**Exercise:** Please copy out the entries until you have copied the line that contains "verification of a", beginning with the first line.

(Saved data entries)

# # # #

(* ===== verification/Checkpoints.v ===== *)
(** * The checkpointed audit chain

    [pkg/audit]: audit events batched into records linked by their hashes, the
    verification of a list of records, and the checkpoints of [checkpoint.go]. The
    signature scheme is a parameter. An empty list of entries is the nil slice,
    which JSON writes as [null]. *)

From Stdlib Require Import ZArith Lia Ascii String.
From stdpp Require Import base strings list pretty.
From S2P Require Import Prelude Digest GoTime Json JsonDecode PlatformCrypto.

Open Scope string_scope.
Open Scope list_scope.
Open Scope Z_scope.
Open Scope go_scope.

Record AuditEntry : Type := Build_AuditEntry {
  aud_Timestamp : Time;
  aud_EventType : string;
  aud_Namespace : string;
  aud_PodName : string;
  aud_PodUID : string;
  aud_NodeName : string;
  aud_RuntimeClass : string;
  aud_GPUIdentity : string;
  aud_PolicyHash : string;
  aud_PodSpecHash : string;
  aud_ImageDigest : string;
  aud_ModelDigest : string;
  aud_EvidenceHash : string;
  aud_Decision : string;
  aud_Reason : string;
  aud_ComponentName : string
}.

Record BatchRecord : Type := Build_BatchRecord {
  br_Index : Z;
  br_PreviousHash : string;
  br_Entries : list AuditEntry;
  br_Hash : string
}.

Record Checkpoint : Type := Build_Checkpoint {
  cp_RecordIndex : Z;
  cp_RecordHash : string;
  cp_Timestamp : Time;
  cp_SignerID : string;
  cp_Signature : string
}.

Inductive AnomalyKind : Type :=
| AnomalyHashMismatch
| AnomalyPreviousHashMismatch
| AnomalyRewriteBeforeCheckpoint
| AnomalyMissingEntry.

(** Without the text of [Detail], which only reports the fields compared. *)
Record Anomaly : Type := Build_Anomaly { anomaly_RecordIndex : Z; anomaly_Kind : AnomalyKind }.

Record Chain : Type := Build_Chain {
  chain_records : list BatchRecord;
  chain_pending : list AuditEntry;
  chain_batchSize : Z
}.

(** ** JSON texts *)

Definition entry_names : list string :=
  ["timestamp"; "event_type"; "namespace"; "pod_name"; "pod_uid"; "node_name"; "runtime_class"; "gpu_identity";
   "policy_hash"; "pod_spec_hash"; "image_digest"; "model_digest"; "evidence_hash"; "decision"; "reason"; "component_name"].

Definition entry_json_fields (e : AuditEntry) : list field :=
  [fld "timestamp" (json_time (aud_Timestamp e)); fld "event_type" (json_string (aud_EventType e));
   fld "namespace" (json_string (aud_Namespace e)); fld "pod_name" (json_string (aud_PodName e));
   fld "pod_uid" (json_string (aud_PodUID e)); fld "node_name" (json_string (aud_NodeName e));
   fld "runtime_class" (json_string (aud_RuntimeClass e)); omit_string "gpu_identity" (aud_GPUIdentity e);
   fld "policy_hash" (json_string (aud_PolicyHash e)); fld "pod_spec_hash" (json_string (aud_PodSpecHash e));
   omit_string "image_digest" (aud_ImageDigest e); omit_string "model_digest" (aud_ModelDigest e);
   omit_string "evidence_hash" (aud_EvidenceHash e); fld "decision" (json_string (aud_Decision e));
   omit_string "reason" (aud_Reason e); fld "component_name" (json_string (aud_ComponentName e))].
Definition json_entry (e : AuditEntry) : string := json_object (entry_json_fields e).

Definition json_entries (entries : list AuditEntry) : string :=
  match entries with [] => "null" | _ => json_array (map json_entry entries) end.

Definition batch_text (index : Z) (previousHash : string) (entries : list AuditEntry) : string :=
  json_object [fld "index" (json_int index); fld "previous_hash" (json_string previousHash);
               fld "entries" (json_entries entries)].

(** The first time of a list that [json.Marshal] refuses. *)
Fixpoint first_time_error (times : list Time) : option error :=
  match times with
  | [] => None
  | t :: rest => match json_time_error t with Some m => Some m | None => first_time_error rest end
  end.

Definition checkpoint_payload (index : Z) (hash : string) (timestamp : Time) (signerID : string) : result string :=
  match json_time_error timestamp with
  | Some m => Err m
  | None => Ok (json_object [fld "record_index" (json_int index); fld "record_hash" (json_string hash);
                             fld "timestamp" (json_time timestamp); fld "signer_id" (json_string signerID)])
  end.

Section audit.
Context `{Crypto}.

Definition computeBatchHash (index : Z) (previousHash : string) (entries : list AuditEntry) : result string :=
  match first_time_error (map aud_Timestamp entries) with
  | Some m => Err ("marshal batch hash input: " +:+ m)
  | None => Ok (sha256_hex (batch_text index previousHash entries))
  end.

(** ** Verification *)

Definition record_anomalies (prevHash : string) (rec : BatchRecord) : list Anomaly :=
  (if negb (String.eqb (br_PreviousHash rec) prevHash) then [Build_Anomaly (br_Index rec) AnomalyPreviousHashMismatch] else [])
  ++ match computeBatchHash (br_Index rec) (br_PreviousHash rec) (br_Entries rec) with
     | Ok expected => if String.eqb expected (br_Hash rec) then [] else [Build_Anomaly (br_Index rec) AnomalyHashMismatch]
     | Err _ => [Build_Anomaly (br_Index rec) AnomalyHashMismatch]
     end.

Fixpoint verify_records (prevHash : string) (records : list BatchRecord) : list Anomaly :=
  match records with
  | [] => []
  | rec :: rest => record_anomalies prevHash rec ++ verify_records (br_Hash rec) rest
  end.

Definition VerifyChain (records : list BatchRecord) : list Anomaly := verify_records "" records.

Definition checkpoint_anomalies (records : list BatchRecord) (cp : Checkpoint) : list Anomaly :=
  match List.find (fun rec => br_Index rec =? cp_RecordIndex cp) records with
  | Some rec => if String.eqb (br_Hash rec) (cp_RecordHash cp) then []
                else [Build_Anomaly (br_Index rec) AnomalyRewriteBeforeCheckpoint]
  | None => match records with [] => [] | _ => [Build_Anomaly (cp_RecordIndex cp) AnomalyMissingEntry] end
  end.

Definition VerifyChainAgainstCheckpoint (records : list BatchRecord) (cp : Checkpoint) : list Anomaly :=
  VerifyChain records ++ checkpoint_anomalies records cp.

(** ** The in-memory chain *)

Definition NewChain (batchSize : Z) : Chain := Build_Chain [] [] (if batchSize <=? 0 then 10 else batchSize).

Definition HeadHash (c : Chain) : string := default ""%string (br_Hash <$> last (chain_records c)).
Definition HeadIndex (c : Chain) : Z := default (-1) (br_Index <$> last (chain_records c)).

Definition Flush (c : Chain) : Chain * option error :=
  match chain_pending c with
  | [] => (c, None)
  | _ =>
    let prevHash := HeadHash c in
    let idx := Z.of_nat (length (chain_records c)) in
    match computeBatchHash idx prevHash (chain_pending c) with
    | Err m => (c, Some ("compute batch hash: " +:+ m))
    | Ok h => (Build_Chain (chain_records c ++ [Build_BatchRecord idx prevHash (chain_pending c) h]) [] (chain_batchSize c), None)
    end
  end.

Definition Append (c : Chain) (entry : AuditEntry) : Chain * option error :=
  let c := Build_Chain (chain_records c) (chain_pending c ++ [entry]) (chain_batchSize c) in
  if chain_batchSize c <=? Z.of_nat (length (chain_pending c)) then Flush c else (c, None).

Definition Chain_Verify (c : Chain) : list Anomaly := VerifyChain (chain_records c).

(** ** Checkpoints *)

Context `{Ed25519}.

(** [None] is the nil key; [now] is the clock. *)
Definition CreateCheckpoint (c : Chain) (priv : option private_key) (signerID : string) (now : Time) : result Checkpoint :=
  if HeadIndex c <? 0 then Err "chain has no sealed records; flush pending entries first"
  else match priv with
  | None => Err "signing key is nil"
  | Some key =>
    match checkpoint_payload (HeadIndex c) (HeadHash c) now signerID with
    | Err m => Err ("marshal checkpoint payload: " +:+ m)
    | Ok data => Ok (Build_Checkpoint (HeadIndex c) (HeadHash c) now signerID (Ed25519Sign key data))
    end
  end.
(** The decision the mutating webhook stamps. *)
Definition stamp (req : AdmissionRequest) (old : AIChangeRequest) (scope : GOVARRouteApprovalScope) (outcome : string) (now : Time)
    : GOVARRouteApprovalDecision :=
  let d := Build_GOVARRouteApprovalDecision outcome (TrimSpace (ar_Username req)) GOVARApprovalReviewerGroup now (scope_ValidUntil scope)
             (om_UID (crq_Meta old)) (ar_UID req) (crs_ProposalDigest (crq_Spec old)) (scope_ScopeDigest scope) "" in
  d <| rd_DecisionDigest := decision_digest time_json d (om_Namespace (crq_Meta old)) (om_Name (crq_Meta old)) (crs_RequestedBy (crq_Spec old)) |>.

(** [MutationHandler.Handle]. *)
Definition Mutate (now : Time) (req : AdmissionRequest) : AdmissionResponse :=
  let username := TrimSpace (ar_Username req) in
  if negb (Matches req) then Allowed "not an AIChangeRequest root-resource operation"
  else match ar_Object req with
  | Err m => Errored 400 m
  | Ok next =>
    if String.eqb (ar_Operation req) OperationCreate then
      if negb (is_govar next) then Allowed "legacy non-GOV-AR change workflow is unchanged"
      else if String.eqb username "" then Denied "GOV-AR change requests require an authenticated Kubernetes username"
      else if String.eqb (om_Name (crq_Meta next)) "" || String.eqb (om_Namespace (crq_Meta next)) ""
              || negb (bool_decide (is_Some (crs_GOVARRouteApproval (crq_Spec next))))
      then Denied "GOV-AR change request namespace, name, and route scope are required"
      else if negb (is_pending (crq_Spec next)) || bool_decide (is_Some (crs_GOVARDecision (crq_Spec next)))
      then Denied "GOV-AR change requests must be created Pending without a decision"
      else if negb (String.eqb (crs_RequestedBy (crq_Spec next)) "") && negb (String.eqb (crs_RequestedBy (crq_Spec next)) username)
      then Denied "requestedBy may only identify the authenticated creator"
      else
        let s := (crq_Spec next) <| crs_RequestedBy := username |> <| crs_Approval := ApprovalPending |> in
        let digest := proposal_digest time_json s (om_Namespace (crq_Meta next)) (om_Name (crq_Meta next)) in
        patch (next <| crq_Spec := s <| crs_ProposalDigest := digest |> |>)
    else if String.eqb (ar_Operation req) OperationUpdate then
      match review_update req next "GOV-AR proposal fields are immutable; create a new change request" with
      | inl response => response
      | inr old =>
        let outcome := normalizeApproval (crs_Approval (crq_Spec next)) in
        if negb (decided_outcome outcome) then Denied "invalid GOV-AR approval transition"
        else if bool_decide (is_Some (crs_GOVARDecision (crq_Spec next))) then Denied "clients cannot supply or replay GOV-AR decision evidence"
        else if String.eqb username (crs_RequestedBy (crq_Spec old)) then Denied "GOV-AR self-approval is forbidden"
        else if negb (existsb (String.eqb GOVARApprovalReviewerGroup) (ar_Groups req))
        then Denied "authenticated user is not in the GOV-AR approval reviewer group"
        else if String.eqb (om_UID (crq_Meta old)) "" || String.eqb (ar_UID req) ""
        then Denied "GOV-AR decision requires Kubernetes object and AdmissionReview UIDs"
        else match crs_GOVARRouteApproval (crq_Spec old) with
        | None => Denied "GOV-AR approval scope has expired"
        | Some scope =>
          if negb (Before now (scope_ValidUntil scope)) then Denied "GOV-AR approval scope has expired"
          else patch (next <| crq_Spec := (crq_Spec next) <| crs_GOVARDecision := Some (stamp req old scope outcome now) |> |>)
        end
      end
    else Allowed "no GOV-AR approval mutation for this operation"
  end.

(** [ValidationHandler.Handle]. *)
Definition Validate (now : Time) (req : AdmissionRequest) : AdmissionResponse :=
  let username := TrimSpace (ar_Username req) in
  if negb (Matches req) then Allowed "not an AIChangeRequest root-resource operation"
  else match ar_Object req with
  | Err m => Errored 400 m
  | Ok next =>
    if String.eqb (ar_Operation req) OperationCreate then
      if negb (is_govar next) then Allowed "legacy non-GOV-AR change workflow is unchanged"
      else if String.eqb username "" then Denied "GOV-AR change requests require an authenticated Kubernetes username"
      else if negb (is_pending (crq_Spec next)) || bool_decide (is_Some (crs_GOVARDecision (crq_Spec next)))
      then Denied "GOV-AR change requests must be created Pending without a decision"
      else if negb (String.eqb (crs_RequestedBy (crq_Spec next)) username)
      then Denied "requestedBy does not match the authenticated creator"
      else match validProposal next with
      | Some m => Denied ("invalid GOV-AR proposal evidence: " +:+ m)
      | None => Allowed "authenticated GOV-AR requester evidence verified"
      end
    else if String.eqb (ar_Operation req) OperationUpdate then
      match review_update req next "GOV-AR proposal fields are immutable" with
      | inl response => response
      | inr old =>
        if String.eqb username (crs_RequestedBy (crq_Spec old)) || negb (existsb (String.eqb GOVARApprovalReviewerGroup) (ar_Groups req))
        then Denied "GOV-AR decision lacks independent authenticated reviewer authority"
        else match validTransitionDecision req old next now with
        | Some m => Denied ("invalid GOV-AR decision evidence: " +:+ m)
        | None => Allowed "independent authenticated GOV-AR decision verified"
        end
      end
    else Allowed "no GOV-AR approval validation for this operation"
  end.

(** A write that passes both webhooks, and the object it leaves: the validating one
    sees what the mutating one made of it. *)
Definition guarded_write (mutatedAt validatedAt : Time) (req : AdmissionRequest) : option AIChangeRequest :=
  let validated object :=
    match Validate validatedAt (req <| ar_Object := Ok object |>) with Allowed _ => Some object | _ => None end in
  match Mutate mutatedAt req, ar_Object req with
  | Patched object, _ => validated object
  | Allowed _, Ok object => validated object
  | _, _ => None
  end.
End approval.

(** ** The controller *)

(** [readyCondition], with the fields of a condition that are modelled. *)
Definition readyCondition (status : string) : Condition := Build_Condition ConditionReady status.
Definition setPhase (c : AIChangeRequest) (phase : string) : AIChangeRequest :=
  let status := if String.eqb phase PhaseFailed || String.eqb phase PhaseExpired || String.eqb phase PhaseRejected
                then "False"%string else ConditionTrue in
  c <| crq_Status := (crq_Status c) <| crst_Phase := phase |>
         <| crst_Conditions := SetStatusCondition (crst_Conditions (crq_Status c)) (readyCondition status) |> |>.
(** Takes the approval evidence back. *)
Definition withdraw (c : AIChangeRequest) : AIChangeRequest :=
  c <| crq_Status := (crq_Status c) <| crst_ApprovedAt := None |> <| crst_ApprovedScopeDigest := ""%string |>
         <| crst_ApprovedDecisionDigest := ""%string |> <| crst_ApprovedBy := ""%string |> |>.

# # # #

**Task solution:**
(* ===== verification/Checkpoints.v ===== *)
(** * The checkpointed audit chain

    [pkg/audit]: audit events batched into records linked by their hashes, the
    verification of a list of records, and the checkpoints of [checkpoint.go]. The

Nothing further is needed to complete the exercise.